Navastream's business is Managed Security Services (MSS). We provide a managed security infrastructure, and leverage the potential, with a powerful combination of unmatched technology and proven expertise. To accomplish this, we provide an array of professional services that help our customers fully utilize the security service that we provide.

Without well defined, actionable Polices and Procedures, inconsistency and indecisiveness could create unnecessary risk-no matter how much emphasis is made on technology.

Navastream's value is our unique combination of people and technology. Our Security Analysts are highly trained and singularly qualified experts who understand the need to protect your business assets.

Securing Your Information Assets

The foundation of most American businesses is information. Your information assets are specific and unique to your business functions and business strategies. Generally speaking, these assets can be categorized as:

• Those assets where contractual and legislative compliance apply.
• Those assets susceptible to and needing virus prevention.
• Those assets needing intrusion detection and monitoring.
• Those assets critical to business recovery following security compromises.

A Comprehensive Security Policy

A comprehensive Security Policy investigates the requirements and priorities for information security and clearly demonstrates management's commitment to an enterprise security program.

Navastream will work with you to develop a comprehensive security policy that addresses the following areas:

• Organization
• Personnel
• Physical controls
• Asset classification and control
• Network and computer management
• Data encryption
• Business continuity
• Application development
• Regulatory Compliance

A truly comprehensive security policy includes the following:

• A definition of information security with a clear statement of management's intentions.
• An explanation of specific security requirements including:
• Compliance with legislative and contractual requirements.
• Security education, virus prevention and detection, intrusion avoidance and detection, and business continuity planning.
• A definition of general and specific roles and responsibilities for the various aspects of your information security program.
• An explanation of the requirement and process for reporting suspected security incidents.
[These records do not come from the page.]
Definition phase_step (coreId : nat) (p : run_phase) (s : System) : option (run_phase * System) :=
  match p with
  | Begin =>
      if negb (sy_built s) then None
      else if decide (kCoreCount env <= coreId) then Some (Returned, s)
      else s ← sync_setInit env coreId s; Some (Prepare, s)
  | Prepare =>
      initialized ← load (sy_coreInitialized s) coreId;
      if initialized : bool then Some (Arrive, s) else change_step ToInitializing TestIt coreId s
  | Change ch a => change_step ch a coreId s
  | Init => s ← init_core env coreId s; Some (Change ToRunning TestIt, s)
  | Arrive =>
      if kMultiCore env then s ← at_sync (fun H => @setReady _ H coreId) s; Some (Await 0, s) else Some (Enter, s)
  | Await elapsed =>
      if decide (elapsed < 2000)%Z then Some (ScanError elapsed 0, s)
      else s ← at_sync (fun H => @setError _ H coreId "Startup barrier timeout") s; Some (Enter, s)
  | ScanError elapsed i => scan_error elapsed i s
  | ScanReady elapsed i => scan_ready elapsed i s
  | Fail => s ← at_sync (fun H => @setError _ H coreId "Peer entered ERROR during startup barrier") s; Some (Enter, s)
  | Enter => enter_dispatch coreId s
  | Dispatch => loop_head Stops s
  | Stops => '(fired, s) ← anyStopConditionFired env s; Some (if fired : bool then Leave else Tick, s)
  | Tick => let '(now, s) := sys_now env s in s ← sys_tick env coreId now s; Some (Dispatch, s)
  | Crunch => loop_head CrunchStops s
  | CrunchStops => '(fired, s) ← anyStopConditionFired env s; Some (if fired : bool then Leave else CrunchTurn, s)
  | CrunchTurn => '(go, s) ← crunch_iteration env coreId s; Some (if go : bool then Crunch else Leave, s)
  | Depart =>
      if kMultiCore env then s ← at_sync (fun H => @setShutdown _ H coreId) s; Some (Wait 0, s) else Some (Returned, s)
  | Wait elapsed => if decide (elapsed < 2000)%Z then Some (ScanDown elapsed 0, s) else Some (Returned, s)
  | ScanDown elapsed i => scan_down elapsed i s
  | Returned => Some (Returned, s)
  end.

Record multi := Multi { mu_system : System; mu_phases : list run_phase }.

(** Every core is about to call [run]. *)
Definition multi_start (s : System) : multi := Multi s (replicate (kCoreCount env) Begin).

Definition multi_step (coreId : nat) (m : multi) : option multi :=
  p ← load (mu_phases m) coreId;
  '(p, s) ← phase_step coreId p (mu_system m);
  ps ← store (mu_phases m) coreId p;
  Some (Multi s ps).

Fixpoint multi_run (cs : list nat) (m : multi) : option multi :=
  match cs with
  | [] => Some m
  | c :: cs => m ← multi_step c m; multi_run cs m
  end.

Lemma multi_run_app cs1 cs2 m : multi_run (cs1 ++ cs2) m = m' ← multi_run cs1 m; multi_run cs2 m'.
Proof. revert m. induction cs1 as [|c cs1 IH]; intros m; cbn; [done|]. destruct (multi_step c m) as [m'|]; cbn; [apply IH|done]. Qed.

(** ** A core by itself *)

(** Core [c], and no other, goes from phase [p] to [p']. *)
Definition reaches (c : nat) (p p' : run_phase) (s s' : System) : Prop :=
  forall ps, ps !! c = Some p -> exists k, multi_run (replicate k c) (Multi s ps) = Some (Multi s' (<[c := p']> ps)).

Lemma reaches_refl c p s : reaches c p p s s.
Proof. intros ps Hp. exists 0. by rewrite list_insert_id. Qed.

Lemma reaches_trans c p1 p2 p3 s1 s2 s3 : reaches c p1 p2 s1 s2 -> reaches c p2 p3 s2 s3 -> reaches c p1 p3 s1 s3.
Proof.
  intros H1 H2 ps Hp. destruct (H1 ps Hp) as [k1 E1]. destruct (H2 (<[c := p2]> ps)) as [k2 E2].
  { apply list_lookup_insert_eq. by eapply lookup_lt_Some. }
  exists (k1 + k2). rewrite replicate_add, multi_run_app, E1. cbn. by rewrite E2, list_insert_insert_eq.
Qed.

Lemma reaches_step c p p' s s' : phase_step c p s = Some (p', s') -> reaches c p p' s s'.
Proof.
  intros E ps Hp. exists 1. cbn. unfold multi_step, load. cbn. rewrite Hp. cbn. rewrite E. cbn.
  rewrite store_ok by (by eapply lookup_lt_Some). done.
Qed.

Lemma reaches_cons c p1 p2 p3 s1 s2 s3 : phase_step c p1 s1 = Some (p2, s2) -> reaches c p2 p3 s2 s3 -> reaches c p1 p3 s1 s3.
Proof. intros E. apply reaches_trans. by apply reaches_step. Qed.

(** The other cores stand still. *)
Hypothesis Hidle : forall ms h, env_peers env ms h = h.

Lemma set_shared_same s : set_shared (sy_shared s) s = s.
Proof. by destruct s. Qed.

(** A change that is not interrupted is the test and [transitionTo]. *)
Lemma change_reaches c ch s s1 p s2 :
  (if decide (sy_kernelState s = guard ch) then '(_, s) ← transitionTo (target ch) s; Some s else Some s) = Some s1 ->
  changed ch c s1 = Some (p, s2) -> reaches c (Change ch TestIt) p s s2.
Proof.
  assert (Hv : valid_transition (guard ch) (target ch) = true) by (by destruct ch). case_decide as Hk.
  - unfold transitionTo. rewrite Hk, Hv. cbn [mbind option_bind]. intros [= <-] E.
    apply (reaches_cons _ _ (Change ch ReadIt) _ _ s); [cbn; by rewrite decide_True|].
    apply (reaches_cons _ _ (Change ch WriteIt) _ _ s); [cbn; by rewrite Hk, Hv|]. by apply reaches_step.
  - intros [= <-] E. apply reaches_step. cbn. by rewrite decide_False.
Qed.

(** The first access of [init] is in the step that finds the core not initialised. *)
Lemma reaches_prepare c p s s' :
  sy_coreInitialized s !! c = Some false -> reaches c (Change ToInitializing TestIt) p s s' -> p <> Change ToInitializing TestIt -> reaches c Prepare p s s'.
Proof.
  intros Hi R Hne ps Hp. assert (Hlt : c < length ps) by (by eapply lookup_lt_Some).
  destruct (R (<[c := Change ToInitializing TestIt]> ps)) as [k Hk]; [by apply list_lookup_insert_eq|]. rewrite list_insert_insert_eq in Hk.
  destruct k as [|k].
  { cbn in Hk. injection Hk as _ Hk. exfalso. apply Hne. apply (f_equal (fun l => l !! c)) in Hk. rewrite !list_lookup_insert_eq in Hk by done. by injection Hk as ->. }
  exists (S k). rewrite <- Hk. cbn [replicate multi_run]. unfold multi_step, load. cbn [mu_phases mu_system]. rewrite Hp, list_lookup_insert_eq by done.
  cbn [mbind option_bind phase_step]. unfold load. rewrite Hi. cbn [mbind option_bind].
  destruct (change_step ToInitializing TestIt c s) as [[p1 s1]|]; cbn [mbind option_bind]; [|done]. rewrite !store_ok by (by rewrite ?length_insert). cbn [mbind option_bind].
  by rewrite list_insert_insert_eq.
Qed.

(** The scans. *)
Lemma scan_error_reaches c e i k s b h :
  @anyError _ (sys_sync env) i (S k) (sy_shared s) = Some (b, h) -> i + S k = kCoreCount env ->
  h = sy_shared s /\ reaches c (ScanError e i) (if b then Fail else ScanReady e 0) s s.
Proof.
  revert i. induction k as [|k IH]; intros i E Hn; cbn [anyError coreState meanwhile m_states sys_sync] in E; unfold coreState in E; cbn in E; rewrite Hidle in E;
    destruct (load (sh_sync (sy_shared s)) i) as [st|] eqn:El; cbn [mbind option_bind] in E; try done;
    (assert (Hstep : phase_step c (ScanError e i) s = scan_error e i s) by done; unfold scan_error in Hstep; rewrite El in Hstep; cbn [mbind option_bind] in Hstep);
    destruct (decide (st = CS_ERROR)).
  - injection E as <- <-. split; [done|by apply reaches_step].
  - injection E as <- <-. split; [done|]. rewrite decide_True in Hstep by lia. by apply reaches_step.
  - injection E as <- <-. split; [done|by apply reaches_step].
  - rewrite decide_False in Hstep by lia. destruct (IH (S i)) as [Hh Hr]; [exact E|lia|]. split; [done|]. by eapply reaches_cons.
Qed.

Lemma scan_ready_reaches c e i k s b h :
  @allInState _ (sys_sync env) CS_READY i (S k) (sy_shared s) = Some (b, h) -> i + S k = kCoreCount env ->
  h = sy_shared s /\ reaches c (ScanReady e i) (if b then Enter else Await (u32 (e + 1))) s s.
Proof.
  revert i. induction k as [|k IH]; intros i E Hn; cbn [allInState] in E; unfold coreState in E; cbn in E; rewrite Hidle in E;
    destruct (load (sh_sync (sy_shared s)) i) as [st|] eqn:El; cbn [mbind option_bind] in E; try done;
    (assert (Hstep : phase_step c (ScanReady e i) s = scan_ready e i s) by done; unfold scan_ready in Hstep; rewrite El in Hstep; cbn [mbind option_bind] in Hstep);
    destruct (decide (st <> CS_READY)).
  - injection E as <- <-. split; [done|by apply reaches_step].
  - injection E as <- <-. split; [done|]. rewrite (decide_True (P := S i = _)) in Hstep by lia. by apply reaches_step.
  - injection E as <- <-. split; [done|by apply reaches_step].
  - rewrite (decide_False (P := S i = _)) in Hstep by lia. destruct (IH (S i)) as [Hh Hr]; [exact E|lia|]. split; [done|]. by eapply reaches_cons.
Qed.
(** A step of a core that was not initialised before, and that is in the crunch loop only with a
    crunch task configured. *)
Lemma phase_step_ok c p s :
  sys_wf env s -> sy_built s = true -> c < kCoreCount env -> polling p ->
  (p = Prepare -> sy_coreInitialized s !! c = Some false) -> (crunching p = true -> is_Some (m_task (sy_crunch s))) ->
  exists p' s' calls, phase_step env c p s = Some (p', s') /\ stepped c p s p' s' calls.
Proof.
  intros Hwf Hb Hc Hp Hi Hcr. destruct (lookup_lt_is_Some_2 (sy_cores s) c) as [core Hcore]; [by rewrite (proj1 (wf_cores _ _ Hwf))|].
  assert (Hquiet : forall p' s', advance c p s = s -> p <> Init -> steady s [] s' -> follows s c p p' -> stepped c p s p' s' [])
    by (intros; by apply steady_stepped).
  assert (Hstay : forall p', advance c p s = s -> p <> Init -> follows s c p p' -> stepped c p s p' s [])
    by (intros; apply Hquiet; [done|done|by apply steady_refl|done]).
  destruct p as [| |ch a| | |e|e i|e i| | | | | | | | | |e|e i|]; cbn [phase_step].
  - rewrite Hb, decide_False by lia. cbn [negb]. destruct (sync_setInit_steady c s Hwf Hc) as (s' & -> & H). eexists _, _, []. split; [done|]. by apply Hquiet.
  - unfold load. rewrite Hi by done. cbn [mbind option_bind]. destruct (change_ok ToInitializing TestIt c s Hwf Hc) as (s' & -> & H1 & H2 & H3).
    eexists _, _, []. split; [done|]. split; [exact H1|exact H3|by rewrite H2, app_nil_r|constructor|done].
  - destruct (change_ok ch a c s Hwf Hc) as (s' & -> & H1 & H2 & H3). eexists _, _, []. split; [done|]. split; [exact H1|exact H3|by rewrite H2, app_nil_r|constructor|done].
  - destruct (init_core_ok env c s core Henv Hwf Hcore) as (s' & -> & Hk & Ht). cbn [mbind option_bind]. eexists _, _, _. split; [done|].
    destruct (keeps_steady s s' _ Hk Ht) as (H1 & H2 & H3). split; [done|done|exact H3|unfold step_calls, core_inits, startup_calls; by rewrite Hcore|done].
  - destruct (kMultiCore env); [|eexists _, s, []; split; [done|]; apply Hstay; [done|done|by right]].
    destruct (state_steady CS_READY c s Hwf Hc) as (s' & E & H). unfold setReady. rewrite E. cbn [mbind option_bind].
    eexists _, s', []. split; [done|]. apply Hquiet; [done|done|done|by left].
  - case_decide; [eexists _, s, []; split; [done|]; apply Hstay; [done|done|by left]|].
    edestruct (error_steady c) as (s' & -> & H'); [done..|]. eexists _, s', []. split; [done|]. apply Hquiet; [done|done|done|by right].
  - destruct (scan_error_follows c e i s Hwf Hp) as (p' & -> & H). eexists _, s, []. split; [done|]. by apply Hstay.
  - destruct (scan_ready_follows c e i s Hwf Hp) as (p' & -> & H). eexists _, s, []. split; [done|]. by apply Hstay.
  - edestruct (error_steady c) as (s' & -> & H'); [done..|]. eexists _, s', []. split; [done|]. by apply Hquiet.
  - destruct (crunch_of s c) as [tid|] eqn:E.
    + unfold crunch_of in E. rewrite Hcore in E. cbn [mbind option_bind] in E. destruct (cd_mode core) eqn:Hm; [done|]. by eapply enter_crunch.
    + exists Dispatch, s, []. assert (Ha : advance c Enter s = s) by (unfold advance; by rewrite E). split; [|apply Hstay; [done|done|by left]].
      unfold enter_dispatch, load. unfold crunch_of in E. rewrite Hcore in *. cbn [mbind option_bind] in *. destruct (cd_mode core); [done|]. by rewrite E.
  - unfold loop_head. eexists _, s, []. split; [done|]. apply Hstay; [done|done|]. cbn. by destruct (isActiveState _).
  - destruct (stops_steady s Hwf) as (fired & s1 & -> & H1). cbn [mbind option_bind]. eexists _, s1, []. split; [done|]. apply Hquiet; [done|done|done|].
    destruct fired; [by right|by left].
  - destruct (flat_turn_steady c s core Hwf Hb Hc Hcore) as (s' & calls & E & H & Hq). exists Dispatch, s', calls. split; [exact E|]. by apply steady_stepped.
  - unfold loop_head. eexists _, s, []. split; [done|]. apply Hstay; [done|done|]. cbn. by destruct (isActiveState _).
  - destruct (stops_steady s Hwf) as (fired & s1 & -> & H1). cbn [mbind option_bind]. eexists _, s1, []. split; [done|]. apply Hquiet; [done|done|done|].
    destruct fired; [by right|by left].
  - destruct (Hcr eq_refl) as [tid Htid]. destruct (crunch_iteration_steady c tid s Hwf Hc Htid) as (go & s' & calls & -> & H & Hq). cbn [mbind option_bind].
    eexists _, s', calls. split; [done|]. apply steady_stepped; [done|done|done| |done]. destruct go; [by left|by right].
  - destruct (kMultiCore env); [|eexists _, s, []; split; [done|]; apply Hstay; [done|done|by right]].
    destruct (state_steady CS_SHUTDOWN c s Hwf Hc) as (s' & E & H). unfold setShutdown. rewrite E. cbn [mbind option_bind].
    eexists _, s', []. split; [done|]. apply Hquiet; [done|done|done|by left].
  - case_decide; (eexists _, s, []; split; [done|]); apply Hstay; [done|done|by left|done|done|by right].
  - destruct (scan_down_follows c e i s Hwf Hp) as (p' & -> & H). eexists _, s, []. split; [done|]. by apply Hstay.
  - exists Returned, s, []. split; [done|]. by apply Hstay.
Qed.
End turns.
Comprehensive security policies require clear, concise, well-defined, and documented security procedures to make them effective. Procedures should be developed based on your organization's predefined information security standards.

Example Procedures

The following are examples of important security procedures:

• Roles and responsibilities of security staff members
• Classification and protection of information media
• Employee awareness programs
• Incident reporting and response
• Enterprise-wide anti-virus measures
• User and password management

Structure of a Procedure

When defining each of the above procedures, you should include:

• Purpose
• Intended audience
• Owner
• Version number
• Approval date
• Revision history
• Revision process
• Process flow diagram
• Supplier responsibilities
• Customer responsibilities
• Tasks
• Quality controls

Navastream believes that it is critical to define and formally document procedures that will meet your business needs for efficiency, effectiveness and adaptability. We work closely with each new client before any services begin to review, assess, define and enhance these procedures.